Exactly the lines from the start of the data through the line containing "else h_budget h' = h_budget h." should be output, with both ends kept and nothing added.
************
(** Both budgets are charged, each within its limit, or neither is. *)
Lemma ReserveEvidence_charges now run identity runLimit inputLimit h answer h' :
  run <> "inputs:" +:+ identity ->
  ReserveEvidence now run identity runLimit inputLimit h = (answer, h') ->
  if decide (answer = inl true) then
    exists middle, charged runLimit run (h_budget h) middle /\ charged inputLimit ("inputs:" +:+ identity) middle (h_budget h')
  else h_budget h' = h_budget h.
Proof.
  intros Hne. unfold ReserveEvidence.
  assert (forall h, h_budget (hstmt h).2 = h_budget h) as Hb by (intros h0; unfold hstmt; by destruct (h_faults h0)).
  destruct (hstmt h) as [[e|] h1] eqn:E1; [intros [= <- <-]; by rewrite <- (Hb h), E1|].
  destruct (hstmt h1) as [[e|] h2] eqn:E2; [by intros [= <- <-]|].
  destruct (charge now run _ _) as [[] b1] eqn:C1; [|by intros [= <- <-]].
  destruct (hstmt h2) as [[e|] h3]; [by intros [= <- <-]|].
  destruct (charge now ("inputs:" +:+ _) _ _) as [[] b2] eqn:C2; [|by intros [= <- <-]].
  destruct (hstmt h3) as [[e|] h4]; [by intros [= <- <-]|]. intros [= <- <-]. simpl.
  exists b1. apply charge_facts in C1, C2. rewrite <- (Hb h), E1. simpl. rewrite <- (Hb h1), E2. done.
Qed.
(* ===== verification/DeployGraph.v ===== *)
(** The deploy node graph (src/internal/deploy/graph.go): one run of a graph of
    deploy nodes, its scheduler loop driven by the arrivals of finished nodes. *)
From S2P Require Import Prelude GoString Core.

Open Scope string_scope.
Open Scope list_scope.
Open Scope Z_scope.

(** src/internal/deploy/graph.go:41-50 [Node] *)
Record Node := mkNode { n_Name : string; n_After : list string; n_Command : list string; n_Executor : string }.

(** src/internal/deploy/graph.go:101-102 [Scheduler] The callbacks of a run, in order: [OnStart] and [OnFinish]. *)
Inductive graphEvent := NodeStarted (idx : nat) | NodeFinished (idx : nat) (res : CheckResult).

(** src/internal/deploy/graph.go:129-157 [Run] The variables of the loop:
    [inflight] lists the nodes whose goroutine has not reported yet, [cancelled]
    is [ctx.Err() != nil]. *)
Record graphState := mkGraph {
  g_results : gmap string CheckResult;
  g_started : gset nat;
  g_inflight : list nat;
  g_culprit : string;
  g_cancelled : bool;
  g_log : list graphEvent;
}.

#[export] Instance graphState_eta : Eta graphState := fun g => mkGraph
  (g_results g) (g_started g) (g_inflight g) (g_culprit g) (g_cancelled g) (g_log g).

Definition freshGraph : graphState := mkGraph ∅ ∅ [] "" false [].

(** src/internal/deploy/graph.go:269-272 [nodeDone] What the loop learns from outside: a node's message, or the end of the
    context the run was given. *)
Inductive arrival := Done (idx : nat) (res : CheckResult) | Cancelled.

(** src/internal/deploy/graph.go:252-261 [Run] Why a run was concluded without a verdict. *)
Inductive runErr := ContextDone | NeverReady (missing total : nat).

Section Scheduler.
Context (Nodes : list Node) (MaxParallel : Z).

(** src/internal/deploy/graph.go:134-134 [Run] *)
Definition maxParallelOf : Z := Z.max MaxParallel 1.

(** src/internal/deploy/graph.go:157-157 [Run] The closure [keep]. *)
Definition keep (g : graphState) : bool := String.eqb (g_culprit g) "" && negb (g_cancelled g).

(** src/internal/deploy/graph.go:163-163 [Run] [s.Nodes[idx].Name] *)
Definition nodeName (idx : nat) : string := match Nodes !! idx with Some n => n_Name n | None => "" end.

(** src/internal/deploy/graph.go:159-167 [Run] The closure [store]. *)
Definition storeDone (idx : nat) (res : CheckResult) (g : graphState) : graphState :=
  if keep g
  then g <| g_results ::= <[nodeName idx := res]> |> <| g_log ::= (fun l => l ++ [NodeFinished idx res]) |>
  else g.

(** src/internal/deploy/graph.go:181-187 [Run] *)
Definition nodeReady (n : Node) (g : graphState) : bool :=
  forallb (fun dep => match g_results g !! dep with Some res => NodeGreen res | None => false end) (n_After n).

(** src/internal/deploy/graph.go:191-196 [Run] *)
Definition startNode (idx : nat) (g : graphState) : graphState :=
  g <| g_started ::= union {[idx]} |> <| g_inflight ::= (fun l => l ++ [idx]) |>
    <| g_log ::= (fun l => l ++ [NodeStarted idx]) |>.

(** src/internal/deploy/graph.go:173-197 [Run] The scan over the nodes. *)
Fixpoint startNodes (idx : nat) (l : list Node) (g : graphState) : graphState :=
  match l with
  | [] => g
  | n :: rest =>
      if maxParallelOf <=? Z.of_nat (length (g_inflight g)) then g
      else if bool_decide (idx ∈ g_started g) then startNodes (S idx) rest g
      else if nodeReady n g then startNodes (S idx) rest (startNode idx g)
      else startNodes (S idx) rest g
  end.

(** src/internal/deploy/graph.go:172-198 [Run] Step 1. *)
Definition startReadyNodes (g : graphState) : graphState := if keep g then startNodes 0 Nodes g else g.

(** src/internal/deploy/graph.go:220-231 [Run] One receive: every started node
    reports once. *)
Definition arrive (a : arrival) (g : graphState) : graphState :=
  match a with
  | Cancelled => g <| g_cancelled := true |>
  | Done idx res =>
      if bool_decide (idx ∈ g_inflight g)
      then storeDone idx (res <| r_Name := nodeName idx |>)
             (g <| g_inflight ::= List.filter (fun j => negb (j =? idx)%nat) |>)
      else g
  end.

(** src/internal/deploy/graph.go:238-238 [Run] A finished node that is not green. *)
Definition nodeRed (g : graphState) (n : Node) : bool :=
  match g_results g !! n_Name n with Some res => negb (NodeGreen res) | None => false end.

(** src/internal/deploy/graph.go:236-244 [Run] Step 3. *)
Definition cull (g : graphState) : graphState :=
  if keep g then match List.find (nodeRed g) Nodes with
                 | Some n => g <| g_culprit := n_Name n |>
                 | None => g
                 end
  else g.

(** src/internal/deploy/graph.go:169-245 [Run] The loop, each round given the
    arrivals it drains; [None] while it is still waiting for more. *)
Fixpoint runRounds (rounds : list (list arrival)) (g : graphState) : option graphState :=
  let g := startReadyNodes g in
  match g_inflight g with
  | [] => Some g
  | _ => match rounds with
         | [] => None
         | r :: rest => runRounds rest (cull (fold_left (fun g a => arrive a g) r g))
         end
  end.

(** src/internal/deploy/graph.go:335-344 [materialize] *)
Definition blockedRow (results : gmap string CheckResult) (culprit : string) (idx : nat) (n : Node) : CheckResult :=
  let by_ := List.filter (fun dep => match results !! dep with Some res => negb (NodeGreen res) | None => true end)
               (n_After n) in
  zeroCheckResult <| r_Name := n_Name n |> <| r_Seq := Z.of_nat idx + 1 |> <| r_Status := CheckBlocked |>
    <| r_BlockedBy := match by_ with [] => [culprit] | _ => by_ end |>.

(** src/internal/deploy/graph.go:323-347 [materialize] *)
Fixpoint materialize (results : gmap string CheckResult) (culprit : string) (idx : nat) (l : list Node)
  : list CheckResult :=
  match l with
  | [] => []
  | n :: rest =>
      match results !! n_Name n with
      | Some res => (res <| r_Seq := Z.of_nat idx + 1 |>) :: materialize results culprit (S idx) rest
      | None => if String.eqb culprit "" then materialize results culprit (S idx) rest
                else blockedRow results culprit idx n :: materialize results culprit (S idx) rest
      end
  end.

(** src/internal/deploy/graph.go:247-262 [Run] *)
Definition concludeGraph (g : graphState) : list CheckResult * string * option runErr :=
  let '(culprit, err) :=
    if g_cancelled g then ("", Some ContextDone)
    else if String.eqb (g_culprit g) "" && negb (size (g_results g) =? length Nodes)%nat
    then (g_culprit g, Some (NeverReady (length Nodes - size (g_results g)) (length Nodes)))
    else (g_culprit g, None) in
  (materialize (g_results g) culprit 0 Nodes, culprit, err).

(** src/internal/deploy/graph.go:129-265 [Run] [late] tells whether the context
    ended after the last round. *)
Definition RunNodes (rounds : list (list arrival)) (late : bool) : option (list CheckResult * string * option runErr) :=
  option_map (fun g => concludeGraph (g <| g_cancelled ::= orb late |>)) (runRounds rounds freshGraph).
End Scheduler.

(** ** Safety *)

Section Safety.
Context (Nodes : list Node) (MaxParallel : Z).
Implicit Types (g : graphState) (idx : nat).

(** A node starts once, after all its prerequisites have finished green. *)
Definition log_ok (log : list graphEvent) : Prop :=
  forall pre idx post, log = pre ++ NodeStarted idx :: post ->
    (NodeStarted idx ∉ pre) /\
    exists n, Nodes !! idx = Some n /\
      Forall (fun dep => exists j m res, NodeFinished j res ∈ pre /\ Nodes !! j = Some m /\ n_Name m = dep /\ NodeGreen res = true)
             (n_After n).

Record graph_ok g : Prop := {
  go_inflight : NoDup (g_inflight g);
  go_started : forall idx, idx ∈ g_inflight g -> idx ∈ g_started g;
  go_cap : Z.of_nat (length (g_inflight g)) <= maxParallelOf MaxParallel;
  go_bounds : forall idx, idx ∈ g_started g -> is_Some (Nodes !! idx);
  go_started_log : forall idx, idx ∈ g_started g <-> NodeStarted idx ∈ g_log g;
  go_results : forall name res, g_results g !! name = Some res ->
    exists idx n, Nodes !! idx = Some n /\ n_Name n = name /\ r_Name res = name /\ NodeFinished idx res ∈ g_log g /\
                  idx ∈ g_started g /\ (idx ∉ g_inflight g);
  go_log : log_ok (g_log g);
}.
************
# [Answer for the task]
(** Both budgets are charged, each within its limit, or neither is. *)
Lemma ReserveEvidence_charges now run identity runLimit inputLimit h answer h' :
  run <> "inputs:" +:+ identity ->
  ReserveEvidence now run identity runLimit inputLimit h = (answer, h') ->
  if decide (answer = inl true) then
    exists middle, charged runLimit run (h_budget h) middle /\ charged inputLimit ("inputs:" +:+ identity) middle (h_budget h')
  else h_budget h' = h_budget h.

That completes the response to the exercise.